What you will do:
Out of the records below, copy all lines in which the word "else" occurs.

Saved data entries:

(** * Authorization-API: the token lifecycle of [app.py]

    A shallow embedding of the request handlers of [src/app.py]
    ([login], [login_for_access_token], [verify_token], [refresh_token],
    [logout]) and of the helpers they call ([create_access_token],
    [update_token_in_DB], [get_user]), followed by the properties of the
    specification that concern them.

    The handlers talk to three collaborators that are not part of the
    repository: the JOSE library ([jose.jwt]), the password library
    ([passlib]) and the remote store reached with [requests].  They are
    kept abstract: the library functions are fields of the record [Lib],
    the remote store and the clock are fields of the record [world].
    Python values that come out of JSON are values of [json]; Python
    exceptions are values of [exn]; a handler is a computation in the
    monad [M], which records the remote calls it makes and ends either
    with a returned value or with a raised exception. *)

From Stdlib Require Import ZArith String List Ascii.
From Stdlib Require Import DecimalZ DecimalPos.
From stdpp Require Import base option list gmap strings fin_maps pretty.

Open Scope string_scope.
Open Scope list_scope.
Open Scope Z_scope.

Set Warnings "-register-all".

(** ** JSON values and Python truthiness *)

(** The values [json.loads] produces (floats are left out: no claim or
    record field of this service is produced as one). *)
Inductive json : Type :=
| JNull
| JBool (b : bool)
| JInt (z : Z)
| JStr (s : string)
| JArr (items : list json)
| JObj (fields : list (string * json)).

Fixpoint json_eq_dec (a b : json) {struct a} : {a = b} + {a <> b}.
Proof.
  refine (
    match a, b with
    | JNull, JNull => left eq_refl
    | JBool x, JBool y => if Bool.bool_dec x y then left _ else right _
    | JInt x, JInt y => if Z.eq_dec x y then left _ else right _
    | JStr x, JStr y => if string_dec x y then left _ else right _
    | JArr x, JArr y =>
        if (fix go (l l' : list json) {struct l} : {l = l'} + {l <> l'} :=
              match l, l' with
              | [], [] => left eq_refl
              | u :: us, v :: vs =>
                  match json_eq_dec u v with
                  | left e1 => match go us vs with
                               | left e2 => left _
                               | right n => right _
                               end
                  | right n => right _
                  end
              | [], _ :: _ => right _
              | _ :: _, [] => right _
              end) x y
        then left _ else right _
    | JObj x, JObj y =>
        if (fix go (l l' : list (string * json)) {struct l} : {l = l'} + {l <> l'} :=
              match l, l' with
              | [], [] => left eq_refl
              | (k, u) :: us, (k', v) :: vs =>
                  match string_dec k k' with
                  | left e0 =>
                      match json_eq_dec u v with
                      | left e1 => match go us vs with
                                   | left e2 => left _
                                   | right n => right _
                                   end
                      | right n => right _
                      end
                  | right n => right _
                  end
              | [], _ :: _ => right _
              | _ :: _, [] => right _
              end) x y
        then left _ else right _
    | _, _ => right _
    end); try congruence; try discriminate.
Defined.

Written answer:
    | JBool x, JBool y => if Bool.bool_dec x y then left _ else right _
    | JInt x, JInt y => if Z.eq_dec x y then left _ else right _
    | JStr x, JStr y => if string_dec x y then left _ else right _
        then left _ else right _
        then left _ else right _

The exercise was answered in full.